Anatomy of the Pancreas
The pancreas is a retroperitoneal organ, posterior to the stomach and between the duodenum on the right and the spleen on the left. The pancreas is divided into 4 parts- head, neck, body and tail.
The head of the pancreas is the part of the gland that the duodenum wraps around (to the right of the superior mesenteric vessels, ie, artery and vein). It attaches to the medial aspect of the descending and horizontal parts of the duodenum. The uncinate process (from the Latin “uncus” for hook) is a projection from the inferior part of the pancreatic head and extends medially to the left, posterior to the superior mesenteric artery. The head of the pancreas lies on top of the inferior vena cava, right renal artery and vein and the left renal vein. The bile duct lies in a groove on the posterosuperior surface of the head, or is embedded in its substance and opens in the descending part of the duodenum.
The neck of the pancreas overlies the superior mesenteric vessels. The anterior surface of the neck is covered by peritoneum and is adjacent to the pylorus of the stomach. The superior mesenteric vein joins the splenic vein posterior to the neck to form the portal vein.
The body of the pancreas continues from the neck and lies to the left of the superior mesenteric vessels, passing over the aorta and L2 vertebra. The anterior surface of the body of the pancreas is covered with peritoneum and forms part of the stomach bed. The posterior surface has no peritoneal covering and is in contact with the aorta, superior mesenteric artery, left suprarenal gland and left kidney and renal vessels.

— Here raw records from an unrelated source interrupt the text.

Definition sendToBackend (J : Type) (detections : Detections)
           (fetched : completion (Response J)) : completion (BackendResult J) :=
  let tried :=
    _ <- payloadDetections detections ;;
    response <- fetched ;;
    if ok response then
      body <- json response ;;
      Normal (FromBackend body)
    else Throw ("Backend error: " ++ digits (status response))%string in
  match tried with
  | Normal result => Normal result
  | Throw _ =>
      match detections with
      | [] => Normal (Mock J (Some "Unknown"%string))
      | Some d :: _ => Normal (Mock J (nth_error CLASS_LABELS (class d)))
      | None :: _ => Throw TypeError
      end
  end.

End Main.


(* ================================================================== *)
(** * Sample inputs *)
(* ================================================================== *)

Module Sample.

(** A box with whole-number coordinates. *)
Definition box (bx by_ bw bh : Z) : Box :=
  {| x := of_Z bx; y := of_Z by_; width := of_Z bw; height := of_Z bh |}.

(** A box of width and height [0]. *)
Definition point : Box := box 0 0 0 0.

(** Two boxes whose IoU is exactly [0.9]: areas [100] and [90],
    overlap [90]. *)
Definition tall : Box := box 0 0 10 10.
Definition short : Box := box 0 0 10 9.

(** A box that meets [tall] nowhere. *)
Definition apart : Box := box 20 20 10 10.

(** Three copies of one box with scores [0.9], [0.8], [0.7]. *)
Definition threeBoxes : list Box := [tall; tall; tall].
Definition threeScores : list num := [dec 9 1; dec 8 1; dec 7 1].

(** A raw output of shape [[1, 5, 3]]: three anchors on the same
    normalized box, one class, confidences [0.9], [0.8], [0.7]. *)
Definition threeAnchors : list (list (list num)) :=
  [[ [dec 5 1; dec 5 1; dec 5 1];
     [dec 5 1; dec 5 1; dec 5 1];
     [dec 2 1; dec 2 1; dec 2 1];
     [dec 2 1; dec 2 1; dec 2 1];
     [dec 9 1; dec 8 1; dec 7 1] ]].

(** The features of a raw output of shape [[1, 6, 1]]: one anchor, two
    classes, both with confidence exactly [0.25]. *)
Definition atThreshold : list (list num) :=
  [ [dec 5 1]; [dec 5 1]; [dec 2 1]; [dec 2 1]; [dec 25 2]; [dec 25 2] ].


(** A page whose worker was created by [preloadModel]. *)
Definition workerReady : Main.State :=
  Main.run Main.initialState [Main.Preload true true].

Definition photo (name : string) : Main.Image :=
  {| Main.src := name; Main.img_width := 640; Main.img_height := 480;
     Main.naturalWidth := 640; Main.naturalHeight := 480 |}.

(** A call on [photo name] that takes 250 ms, with a model on the main
    thread that loads and predicts [threeAnchors]; the worker predicts
    the same when its model is loaded. *)
Definition call (name : string) (workerLoaded : bool) : Main.Call :=
  {| Main.imageElement := photo name;
     Main.startTime := of_Z 1000;
     Main.endTime := of_Z 1250;
     Main.dispatch := Normal tt;
     Main.workerModelLoaded := workerLoaded;
     Main.workerPredict := Normal threeAnchors;
     Main.modelLoads := true;
     Main.mainPredict := Normal threeAnchors |}.

(** A first request that reaches the worker before its model is loaded:
    [runInference] answers [{ success: false, error: 'Model not loaded' }]. *)
Definition earlyCall : Main.Call := call "blob:first" false.

(** Three inferences on different images, then the first image again. *)
Definition threeThenRepeat : list Main.Event :=
  [Main.Detect (call "blob:a" true); Main.Detect (call "blob:b" true);
   Main.Detect (call "blob:c" true); Main.Detect (call "blob:a" true)].

(** Eleven calls on eleven different images. *)
Definition elevenCalls : list Main.Event :=
  map (fun name => Main.Detect (call name true))
      ["blob:0"; "blob:1"; "blob:2"; "blob:3"; "blob:4"; "blob:5"; "blob:6";
       "blob:7"; "blob:8"; "blob:9"; "blob:10"]%string.

(** Eleven results under the keys [k0] to [k10]. *)
Definition elevenEntries : list (string * Main.Detections) :=
  map (fun k => (k, []))
      ["k0"; "k1"; "k2"; "k3"; "k4"; "k5"; "k6"; "k7"; "k8"; "k9"; "k10"]%string.

(** A page that loads the model on its own thread: the first load
    fails, the second gives the model, and calls arrive in between. *)
Definition loaderEvents : list Main.LoaderEvent :=
  [Main.Called false; Main.Called false; Main.Settled false;
   Main.Called false; Main.Settled true; Main.Called false].

(** A worker that is asked to load twice, asked to infer while it
    loads, and asked for its status once the model is there. *)
Definition workerEvents : list Worker.Event :=
  [Worker.Received Worker.Load None;
   Worker.Received Worker.Load None;
   Worker.LoadProgress (dec 5 1);
   Worker.Received (Worker.Infer (Normal threeAnchors) (of_Z 640) (of_Z 480)) None;
   Worker.LoadSettled None;
   Worker.Received Worker.Status None].

(** The same worker before its load has settled. *)
Definition workerLoading : list Worker.Event :=
  [Worker.Received Worker.Load None; Worker.LoadProgress (dec 5 1)].

(** A photo larger than the limits in both directions. *)
Definition largePhoto : Main.Image :=
  {| Main.src := "blob:large"; Main.img_width := 400; Main.img_height := 300;
     Main.naturalWidth := 4000; Main.naturalHeight := 3000 |}.

End Sample.

(* ================================================================== *)
(** * Vocabulary of the statements *)
(* ================================================================== *)

Module Spec.

(** What the class loop has established after [n] classes of anchor
    [i]: the running maximum is a number, no class seen so far is
    greater, and either nothing was greater than the initial [0], or the
    maximum is the confidence of [maxClass], it is positive, and no
    earlier class reaches it. *)
Definition scanned (features : list (list num)) (i n : nat) (best : num * nat) : Prop :=
  let '(maxScore, maxClass) := best in
  is_nan maxScore = false /\
  (forall c, c < n -> (Shared.classCell features c i >? maxScore)%js = false) /\
  ((maxScore = pzero /\ maxClass = 0 /\
    forall c, c < n -> (Shared.classCell features c i >? pzero)%js = false)
   \/
   (maxClass < n /\ Shared.classCell features maxClass i = maxScore /\
    (maxScore >? pzero)%js = true /\
    forall c, c < maxClass -> SFleb maxScore (Shared.classCell features c i) = false)).

(** [calculateIoU(boxes[i], boxes[j]) > iouThreshold], for two boxes
    that exist. *)
Definition overlaps (boxes : list Box) (iouThreshold : num) (i j : nat) : bool :=
  match Shared.calculateIoU_at boxes i j with
  | Normal iou => (iou >? iouThreshold)%js
  | Throw _ => false
  end.

(** The states a page can be in: those some sequence of events leads to
    from the initial one. *)
Definition Reachable (st : Main.State) : Prop :=
  exists events, st = Main.run Main.initialState events.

The tail of the pancreas lies anteriorly to the left kidney, where it is closely related to the splenic hilum and the left colic flexure. The tail is relatively mobile and passes between the layers of the splenorenal ligament with the splenic vessels. The tip of the tail is usually blunted and turned superiorly.
The main pancreatic duct begins in the tail of the pancreas and runs through the parenchyma of the gland to the pancreatic head: here it turns inferiorly and is closely related to the bile duct. Usually, the main pancreatic duct and bile duct unite to form the short, dilated hepatopancreatic ampulla (of Vater), which opens into the descending part of the duodenum at the summit of the major duodenal papilla. At least 25% of the time, the ducts open into the duodenum separately. The sphincter of the bile duct (around the termination of the bile duct), and the hepatopncreatic sphincter (of Oddi)- around the hepatopancreatic ampulla- are smooth muscle sphincters that control the flow of bile and pancreatic juice into the duodenum. An accessory pancreatic duct opens into the duodenum at the minor duodenal papilla. Usually (60%), the accessory duct communicates with the main pancreatic duct. IN some cases, the main pancreatic duct is smaller than the accessory pancreatic duct and the two are not connected.
The pancreatic arteries derive mainly from the splenic artery, which forms several arcades with pancreatic branches of the gastroduodenal and superior mesenteric arteries. Supply of the pancreatic head is by the anterior and posterior superior pancreaticoduodenal arteries, branches of the gastroduodenal artery, and the anterior and posterior inferior pancreaticoduodenal arteries, branches of the SMA.